For thyroid disorders stemming from the over- or under-production of thyroid hormones, both conventional and alternative treatments offer varied methods to try to restore hormone levels to their proper balance. Conventional treatments rely mainly on drugs and surgery. Alternative treatments attempt to relieve some of the discomfort associated with thyroid problems, or to improve the function of the thyroid gland through approaches ranging from diet supplements and herbal remedies to lifestyle changes and special exercises.
You should always receive a medical evaluation from your doctor for any thyroid disorder; most of these conditions require treatment beyond the scope of home care alone.
Treating hyperthyroidism requires suppressing the manufacture of thyroid hormone, while hypothyroidism demands hormone replacement. Conventional medicine offers extremely effective techniques for lowering, eliminating, or supplementing hormone production. Before deciding which treatment is best for you, your doctor will make an evaluation based on your particular thyroid condition, as well as your age, general health, and medical history.
Treatments for Hyperthyroidism
Thyroid hormone production can be suppressed or halted completely in these ways:
- Radioactive iodide treatment
- Anti-thyroid medication
If your doctor decides that radioactive treatment is best, you will be asked to swallow a tablet or liquid containing radioactive iodide in amounts large enough to damage the cells of your thyroid gland and limit or destroy their ability to produce hormones. Occasionally, more than one treatment is needed to restore normal hormone production, and many patients actually develop hypothyroidism as a result of this procedure. This is the most common therapy for hyperthyroidism in the U.S.
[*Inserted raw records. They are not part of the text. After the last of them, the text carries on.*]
Lemma remove_unknown_witness :
  remove Samples.env "Python" Samples.withJava = (Samples.withJava, [DbClose None]).
Proof.
  apply (remove_unknown Samples.env "Python" Samples.withJava).
  vm_compute. reflexivity.
Defined.

(** X2: removing a docset the registry has closes its connection, takes
    the name out and leaves all else as it was: one docset fewer, the other
    names untouched, query number and published results kept. *)
Theorem remove_known env key d s :
  m_docs s !! key = Some d ->
  snd (remove env key s) = [DbClose (db d)]
  /\ contains key (fst (remove env key s)) = false
  /\ S (count (fst (remove env key s))) = count s
  /\ (forall other, other <> key ->
        m_docs (fst (remove env key s)) !! other = m_docs s !! other)
  /\ closedDbs (fst (remove env key s)) = close (db d) (closedDbs s)
  /\ (forall q, exec env (closedDbs (fst (remove env key s))) (db d) q = [])
  /\ m_lastQuery (fst (remove env key s)) = m_lastQuery s
  /\ m_queryResults (fst (remove env key s)) = m_queryResults s.
Proof.
  intros H.
  split; [now rewrite remove_effect, H|].
  split.
  { unfold contains. apply bool_decide_eq_false. rewrite remove_docs, lookup_delete_eq.
    now intros [? ?]. }
  split.
  { unfold count. rewrite remove_docs, (map_size_delete_Some key) by eauto.
    assert (size (m_docs s) <> 0).
    { intros H0. apply map_size_empty_inv in H0. rewrite H0 in H.
      now rewrite lookup_empty in H. }
    lia. }
  split; [intros other Hne; rewrite remove_docs; now apply lookup_delete_ne|].
  split; [now rewrite remove_closed, H|].
  split.
  { intros q. rewrite remove_closed, H. apply RegistryFacts.exec_closed. }
  apply QueueFacts.remove_keeps.
Qed.

Lemma remove_known_witness :
  snd (remove Samples.env "Java" Samples.withJava) = [DbClose (Some 1)]
  /\ contains "Java" (fst (remove Samples.env "Java" Samples.withJava)) = false
  /\ S (count (fst (remove Samples.env "Java" Samples.withJava)))
     = count Samples.withJava.
Proof.
  assert (H : m_docs Samples.withJava !! "Java" = Some Samples.java)
    by (vm_compute; reflexivity).
  destruct (remove_known Samples.env "Java" Samples.java Samples.withJava H)
    as (H1 & H2 & H3 & _).
  exact (conj H1 (conj H2 H3)).
Defined.

Lemma addDocset_valid env docset s :
  isValid docset = true ->
  addDocset env docset s
  = Returned ({| m_docs := <[name docset := docset]> (m_docs s);
                 m_lastQuery := m_lastQuery s;
                 m_queryResults := m_queryResults s;
                 closedDbs := match m_docs s !! name docset with
                              | Some old => close (db old) (closedDbs s)
                              | None => closedDbs s
                              end |},
              match m_docs s !! name docset with
              | Some old => [DbClose (db old)]
              | None => []
              end).
Proof.
  intros Hv. unfold addDocset. rewrite Hv. cbn [negb].
  destruct (m_docs s !! name docset) as [old|] eqn:H.
  - rewrite (RegistryFacts.contains_true _ _ _ H),
      (RegistryFacts.remove_present env _ _ _ H).
    cbn. now rewrite insert_delete_eq.
  - assert (Hc : contains (name docset) s = false).
    { unfold contains. apply bool_decide_eq_false. rewrite H. now intros [? ?]. }
    now rewrite Hc.
Qed.

(** X3: adding a valid docset under a name the registry does not have
    closes nothing and has no other effect outside; the registry has one
    docset more, filed under the name of the docset, and the rest of the
    state is as it was. *)
Theorem addDocset_fresh env docset s :
  isValid docset = true ->
  m_docs s !! name docset = None ->
  exists s',
    addDocset env docset s = Returned (s', [])
    /\ m_docs s' = <[name docset := docset]> (m_docs s)
    /\ count s' = S (count s)
    /\ contains (name docset) s' = true
    /\ closedDbs s' = closedDbs s
    /\ m_lastQuery s' = m_lastQuery s
    /\ m_queryResults s' = m_queryResults s.
Proof.
  intros Hv Hn. eexists. rewrite (addDocset_valid env _ _ Hv), Hn.
  split; [reflexivity|]. cbn. split; [reflexivity|].
  split; [now apply map_size_insert_None|].
  split; [|repeat split].
  unfold contains. apply bool_decide_eq_true. cbn. rewrite lookup_insert_eq. eauto.
Qed.

Lemma addDocset_fresh_witness :
  exists s',
    addDocset Samples.env MoreSamples.python Samples.withJava = Returned (s', [])
    /\ count s' = 2.
Proof.
  assert (Hv : isValid MoreSamples.python = true) by reflexivity.
  assert (Hn : m_docs Samples.withJava !! name MoreSamples.python = None)
    by (vm_compute; reflexivity).
  destruct (addDocset_fresh Samples.env MoreSamples.python Samples.withJava Hv Hn)
    as (s' & Ha & _ & Hc & _).
  exists s'. split; [exact Ha|exact Hc].
Defined.
(** A repetition fails only when the rest fails after every run. *)
Lemma repeat_greedy_none (s : string) :
  repeat_greedy accept rest s = None ->
  forall m t, s = m ++ t -> all_chars accept m = true -> rest t = None.
Proof.
  induction s as [|c s IH]; simpl.
  - intros H [|x m] t; simpl; [intros <- _|discriminate].
    destruct (rest ""); [discriminate|reflexivity].
  - assert (Hhere : with_piece "" (rest (String c s)) = None -> rest (String c s) = None).
    { destruct (rest (String c s)); [discriminate|reflexivity]. }
    destruct (accept c) eqn:Hc.
    + destruct (repeat_greedy accept rest s) as [[|m0 ms]|] eqn:E; simpl; try discriminate.
      * intros H [|x m] t; simpl.
        -- intros <- _. now apply Hhere.
        -- intros [= <- ->] Hm. apply andb_true_iff in Hm as [_ Hm].
           destruct (repeat_greedy_sound _ _ E) as (? & ? & ? & [=] & _).
      * intros H [|x m] t; simpl.
        -- intros <- _. now apply Hhere.
        -- intros [= <- ->] Hm. apply andb_true_iff in Hm as [_ Hm].
           now apply (IH eq_refl m t).
    + intros H [|x m] t; simpl.
      * intros <- _. now apply Hhere.
      * intros [= <- ->] Hm. simpl in Hm. rewrite Hc in Hm. discriminate.
Qed.
End Repeat.

(** The leftmost start offset wins. *)
Lemma search_from_first (p : pattern) (k : nat) (pre suf : string) (ms : list string) :
  (forall pre' suf', pre ++ suf = pre' ++ suf' ->
     (String.length pre' < String.length pre)%nat -> match_here p suf' = None) ->
  match_here p suf = Some ms ->
  search_from p k (pre ++ suf) = Some ((k + String.length pre)%nat, ms).
Proof.
  revert k. induction pre as [|c pre IH]; intros k Hbefore Hhere.
  - simpl. destruct suf; simpl; rewrite Hhere; f_equal; f_equal; lia.
  - cbn [append search_from].
    rewrite (Hbefore "" (String c (pre ++ suf)) eq_refl) by (simpl; lia).
    rewrite IH; trivial.
    + simpl. f_equal. f_equal. lia.
    + intros pre' suf' E L. apply (Hbefore (String c pre') suf').
      * simpl. now rewrite E.
      * simpl. lia.
Qed.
If you start using anti-thyroid medications, your hyperthyroid symptoms should begin to disappear in about six to eight weeks. However, you will need to continue taking the medication for about a year. At that time, your doctor will check to see if the medicine can be stopped. You will need to receive periodic medical exams once you are off the medicine to make sure that the condition has not returned.
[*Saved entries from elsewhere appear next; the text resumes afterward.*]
Lemma handle_registry_inv env rq st la :
  store_inv st la -> registry_inv st -> registry_inv (store_of (handle cfg env rq st)).
Proof.
  intros Hinv [Hl Hm Hv Hf]. destruct rq as [request|run_id|ws|ws].
  - rewrite handle_create.
    pose proof (next_run_id_fresh env st la Hinv) as Hfresh.
    set (nid := next_run_id env st) in *.
    assert (forall k, nid <> k -> level <$> log_of (registered env st request) k
                                  = level <$> log_of st k) as Hother.
    { intros k Hne. rewrite log_of_registered. fold nid. now destruct (decide (nid = k)). }
    assert (level <$> log_of (registered env st request) nid = []) as Hnew.
    { rewrite log_of_registered. fold nid. now destruct (decide (nid = nid)). }
    destruct (upload_answer cfg env st request) as [e|] eqn:Hup.
    { rewrite (create_run_upload_fails cfg env request st e Hup), store_of_mk.
      split; simpl; fold nid; intros k.
      - destruct (decide (nid = k)) as [<-|Hne].
        + rewrite !lookup_insert_eq. eauto.
        + rewrite !lookup_insert_ne by assumption. apply Hl.
      - destruct (decide (nid = k)) as [<-|Hne].
        + now rewrite !lookup_insert_eq.
        + rewrite !lookup_insert_ne by assumption. apply Hm.
      - intros r. destruct (decide (nid = k)) as [<-|Hne].
        + rewrite lookup_insert_eq. intros [= <-]. now rewrite Hnew.
        + rewrite lookup_insert_ne by assumption. rewrite (Hother k Hne). apply Hv.
      - intros r. destruct (decide (nid = k)) as [<-|Hne].
        + rewrite lookup_insert_eq. intros [= <-]. simpl. eauto.
        + rewrite lookup_insert_ne by assumption. apply Hf. }
    destruct (submission_answer cfg env st request) as [[e|text]|] eqn:Hsub.
    2:{ rewrite (create_run_submission_raises cfg env request st text Hup Hsub), store_of_mk.
      split; simpl; fold nid; intros k.
      - destruct (decide (nid = k)) as [<-|Hne].
        + rewrite !lookup_insert_eq. eauto.
        + rewrite !lookup_insert_ne by assumption. apply Hl.
      - destruct (decide (nid = k)) as [<-|Hne].
        + now rewrite !lookup_insert_eq.
        + rewrite !lookup_insert_ne by assumption. apply Hm.
      - intros r. destruct (decide (nid = k)) as [<-|Hne].
        + rewrite lookup_insert_eq. intros [= <-]. now rewrite Hnew.
        + rewrite lookup_insert_ne by assumption. rewrite (Hother k Hne). apply Hv.
      - intros r. destruct (decide (nid = k)) as [<-|Hne].
        + rewrite lookup_insert_eq. intros [= <-]. simpl. eauto.
        + rewrite lookup_insert_ne by assumption. apply Hf. }
    + rewrite (create_run_submission_fails cfg env request st e Hup Hsub), store_of_mk.
      split; intros k.
      * rewrite add_log_runs. intros Hk. apply add_log_logs_some.
        simpl in *. fold nid in Hk |- *. destruct (decide (nid = k)) as [<-|Hne]; [now right|].
        left. rewrite !lookup_insert_ne in * by assumption. now apply Hl.
      * rewrite add_log_metrics, add_log_runs. simpl. fold nid.
        destruct (decide (nid = k)) as [<-|Hne].
        -- now rewrite !lookup_insert_eq.
        -- rewrite !lookup_insert_ne by assumption. apply Hm.
      * intros r. rewrite add_log_runs, add_log_levels, log_of_status_set. simpl. fold nid.
        destruct (decide (nid = k)) as [<-|Hne].
        -- rewrite lookup_insert_eq. intros [= <-]. now rewrite Hnew.
        -- rewrite !lookup_insert_ne by assumption. rewrite (Hother k Hne), app_nil_r.
           apply Hv.
      * intros r. rewrite add_log_runs. simpl. fold nid.
        destruct (decide (nid = k)) as [<-|Hne].
        -- rewrite lookup_insert_eq. intros [= <-]. simpl. eauto.
        -- rewrite !lookup_insert_ne by assumption. apply Hf.
    + rewrite (create_run_succeeds cfg env request st Hup Hsub), store_of_mk.
      split; intros k.
      * rewrite !add_log_runs. intros Hk. apply add_log_logs_some.
        simpl in Hk. fold nid in Hk |- *.
        destruct (decide (nid = k)) as [<-|Hne]; [now right|].
        left. apply add_log_logs_some. left. simpl. fold nid.
        rewrite !lookup_insert_ne in * by assumption. now apply Hl.
      * rewrite !add_log_metrics, !add_log_runs. simpl. fold nid.
        destruct (decide (nid = k)) as [<-|Hne].
        -- now rewrite !lookup_insert_eq.
        -- rewrite !lookup_insert_ne by assumption. apply Hm.
      * intros r. rewrite !add_log_runs, !add_log_levels, log_of_status_set. simpl. fold nid.
        destruct (decide (nid = k)) as [<-|Hne].
        -- rewrite lookup_insert_eq. intros [= <-]. now rewrite Hnew.
        -- rewrite !lookup_insert_ne by assumption. rewrite (Hother k Hne), !app_nil_r.
           apply Hv.
      * intros r. rewrite !add_log_runs. simpl. fold nid.
        destruct (decide (nid = k)) as [<-|Hne].
        -- rewrite lookup_insert_eq. intros [= <-]. simpl. eauto.
        -- rewrite !lookup_insert_ne by assumption. apply Hf.
  - rewrite handle_cancel.
    destruct (runs st !! run_id) as [run|] eqn:Hrun.
    2:{ rewrite (cancel_run_not_found cfg env run_id st Hrun), store_of_mk. now split. }
    destruct (cancellable (status run)) eqn:Hc.
    2:{ rewrite (cancel_run_refused cfg env run_id run st Hrun Hc), store_of_mk. now split. }
    destruct (delete_namespaced_job env ("sim-run-" +:+ run_id) (NAMESPACE cfg))
      as [e|] eqn:Hdel.
    { rewrite (cancel_run_delete_fails cfg env run_id run st e Hrun Hc Hdel), store_of_mk.
      now split. }
    rewrite (cancel_run_succeeds cfg env run_id run st Hrun Hc Hdel), store_of_mk.
    assert (id run = run_id) as Hid by (eapply inv_ids; eauto).
    split; intros k.
    + rewrite add_log_runs. intros Hk. apply add_log_logs_some.
      simpl in Hk. rewrite Hid in Hk.
      destruct (decide (run_id = k)) as [<-|Hne]; [now right|].
      left. simpl. rewrite lookup_insert_ne in Hk by assumption. now apply Hl.
    + rewrite add_log_metrics, add_log_runs. simpl. rewrite Hid.
      destruct (decide (run_id = k)) as [<-|Hne].
      * rewrite lookup_insert_eq. rewrite Hm, Hrun. reflexivity.
      * rewrite lookup_insert_ne by assumption. apply Hm.
    + intros r. rewrite add_log_runs, add_log_levels, log_of_status_set. simpl. rewrite Hid.
      destruct (decide (run_id = k)) as [<-|Hne].
      * rewrite lookup_insert_eq. intros [= <-]. simpl.
        pose proof (Hv run_id run Hrun) as Hold.
        destruct (status run); simpl in Hc, Hold; try discriminate;
          apply bool_decide_eq_true in Hold; rewrite Hold; reflexivity.
      * rewrite lookup_insert_ne by assumption. rewrite app_nil_r. apply Hv.
    + intros r. rewrite add_log_runs. simpl. rewrite Hid.
      destruct (decide (run_id = k)) as [<-|Hne].
      * rewrite lookup_insert_eq. intros [= <-]. simpl. now apply (Hf run_id).
      * rewrite lookup_insert_ne by assumption. apply Hf.
  - now split.
  - now split.
Qed.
Surgery is usually reserved for pregnant women who can’t take anti-thyroid medicine, or people with large goiters or cancerous nodules.
Treating Subacute Thyroiditis
Although subacute thyroiditis can bring on temporary hyperthyroidism, this condition usually does not require medical treatment. Any pain associated with the inflamed thyroid can generally be relieved with acetaminophen (Tylenol or Anacin) or aspirin. Do not use aspirin in children under the age of 19 because it increases the risk of Reye Syndrome. If over-the-counter drugs don't help, a doctor may prescribe prednisone or dexamethasone -- powerful anti-inflammatory drugs -- for a short period of time.
Hypothyroidism calls for a lifelong regimen of thyroid replacement. No surgical techniques or conventional drugs can increase the thyroid's hormone production once it slows down. Doctors generally prescribe synthetic forms of thyroid hormone, such as levothyroxine. Side effects are rare, but some people experience nervousness or chest pain while taking these drugs; usually, adjusting the levels of medication will alleviate any unpleasant effects. Tell your doctor if you are also taking tricyclic antidepressants, estrogens, the blood-thinning drug warfarin, the heart drug digitalis, or if you have diabetes, to make sure medications don't interfere with the thyroid treatment. Magnesium, aluminum, iron and even soy may interfere.
Treating Thyroid Cancer
Thyroid cancer is usually initially treated by surgically removing either the cancerous tissue or the whole thyroid gland, a procedure known as a thyroidectomy. If the cancer has spread beyond the thyroid, any other affected tissue, such as the lymph glands in the neck, will also be removed.